Because the NDF has learned so much about 3D geometry and how to reconstruct shapes, it can infer the structure of a new shape, which enables the system to transfer the demonstrations to new objects in arbitrary poses,” Du says.
How successful is the NDF model?
In order to test their hypothesis, the researchers developed a proof-of-concept proving that their method works for real-world applications. They tested their model in simulations and on a live robotic arm using mugs, bowls, and bottles as objects. On pick-and-place activities with new objects in new orientations, the best baseline was only able to achieve a success rate of 45%. Grasping a new item and putting it in a target location, such as hanging mugs on a rack, is referred to as a success.
Many of these techniques require 3D geometric data, whereas 2D image information is used in most baselines. This makes it more difficult for these methods to combine equivariance. One reason why the NDF approach was so successful is that it was based on a different principle, this aspect made it possible for them to teach robots new skills.
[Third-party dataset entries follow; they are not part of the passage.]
(** The queue is run first in, first out, up to the job in which the
    caller resumes: the world the caller finds and the jobs run before it.
    [None] when the caller is not resumed within [fuel] jobs. *)
Fixpoint until_caller_resumes (fuel awaited : nat) (w : World)
         (q : list microtask) : option (World * list microtask) :=
  match fuel, q with
  | 0, _ => None
  | _, [] => None
  | S n, ResumeCaller _ :: _ => Some (w, [])
  | S n, j :: q' =>
      let '(w1, new) := run_microtask awaited w j in
      match until_caller_resumes n awaited w1 (q' ++ new) with
      | Some (w2, ran) => Some (w2, j :: ran)
      | None => None
      end
  end.

(** Every armed timer is the one whose handle [timeoutId] holds. *)
Definition timer_owned (w : World) : Prop :=
  forall x, In x (timers w) -> timeoutId (this w) = Some (fst x).

(** At most one timer is armed; it is the one [timeoutId] holds and its
    delay is [batchTimeout]. *)
Definition one_timer (w : World) : Prop :=
  timers w = []
  \/ exists h, timers w = [(h, batchTimeout (this w))]
               /\ timeoutId (this w) = Some h.

(** The fields the constructor sets from the configuration. *)
Definition configuration (b : YaMicroBatcher)
  : Processor * Z * option Z * Q * bool * bool :=
  (batchProcessor b, batchSize b, batchTimeout b, memoryLimit b,
   autoProcessOnMemoryLimit b, returnAck b).

(** The invariant behind single flight: at most one call is pending; while
    one is pending [isProcessing] is set; while [isProcessing] is set no
    timer is armed; an armed timer is the one [timeoutId] holds. *)
Definition single_flight (w : World) : Prop :=
  List.length (pending w) <= 1
  /\ (pending w <> [] -> isProcessing (this w) = true)
  /\ (isProcessing (this w) = true -> timers w = [])
  /\ timer_owned w.

(** A freshly constructed batcher in a host with no timer armed and no
    call made. *)
Definition boot (b : YaMicroBatcher) : World := mkWorld b [] [] 0 0 0.

End Batcher.
Fixpoint detect_loop (patterns : list pattern) (text_lower : str) : str :=
  match patterns with
  | [] => lit "English"
  | p :: rest =>
      if re_search p text_lower then lit "Urduish"
      else detect_loop rest text_lower
  end.

Definition detect_language (text : str) : str :=
  let text_lower := lower text in
  detect_loop urdu_patterns text_lower.

End regex.

(** *** clean_text *)

(** [re.sub(r'\n{3,}', '\n\n', x)]: scanning left to right, [run] counts
    the newlines of the run being read; when the run ends it is written
    back as two newlines if it had three or more, unchanged otherwise. *)
Definition flush_run (run : nat) : str :=
  if (3 <=? run)%nat then [nl; nl] else replicate run nl.

Fixpoint re_sub_newlines_from (run : nat) (x : str) : str :=
  match x with
  | [] => flush_run run
  | c :: x' =>
      if c =? nl then re_sub_newlines_from (S run) x'
      else flush_run run ++ c :: re_sub_newlines_from 0 x'
  end.

Definition re_sub_newlines (x : str) : str := re_sub_newlines_from 0 x.

Definition clean_text `{PyRuntime} (text : str) : str :=
  if bool_decide (text = []) then []
  else
    let lines := Py.split nl text in
    let cleaned_lines := map Py.strip lines in
    let cleaned_text := Py.join [nl] cleaned_lines in
    let cleaned_text := re_sub_newlines cleaned_text in
    Py.strip cleaned_text.

(** *** Tag normalisation *)

Definition merge_rules : list (str * list str) :=
  [ (lit "Financial Planning",
       map lit ["Budgeting"; "Budget"; "Finance"; "Money Management"]%string);
    (lit "Investment",
       map lit ["Investing"; "Trading"; "Portfolio"; "Wealth"]%string);
    (lit "Cryptocurrency",
       map lit ["Crypto"; "Bitcoin"; "Ethereum"; "Blockchain"]%string);
    (lit "Career Development",
       map lit ["Career Growth"; "Professional Growth"; "Job Search"; "Career"]%string);
    (lit "Entrepreneurship",
       map lit ["Startup"; "Business"; "Entrepreneur"]%string);
    (lit "Technology",
       map lit ["Tech"; "AI"; "Software"; "Digital"]%string);
    (lit "Marketing",
       map lit ["Branding"; "Social Media"; "Content Marketing"]%string);
    (lit "Personal Growth",
       map lit ["Self Development"; "Learning"; "Motivation"]%string);
    (lit "Leadership",
       map lit ["Management"; "Team Building"]%string);
    (lit "Networking",
       map lit ["Professional Network"; "Connections"]%string);
    (lit "Industry Insights",
       map lit ["Market Trends"; "Analysis"]%string);
    (lit "General",
       map lit ["Pakistan"; "Karachi"; "Lahore"; "Islamabad"; "Location"; "City"]%string) ].

Definition generic_tags : list str :=
  map lit ["Business"; "Technology"; "Career Development"; "Personal Growth"]%string.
While the researchers were satisfied with its results, their method is only effective for the class of things on which it has been trained. A robot taught to pick up mugs would not be able to grab boxes of headphones since they have geometric features that are too different from the network’s training data.
“In the future, scaling it up to many categories or completely letting go of the notion of the category altogether would be ideal,” Simeonov explains.
They want to apply the technology to nonrigid objects and, in the long run, make it capable of picking and placing items when the target region changes. This way they will be able to teach robots new skills.
This research was funded in part by the Defense Advanced Research Projects Agency, Singapore Defense Science and Technology Agency, and National Science Foundation.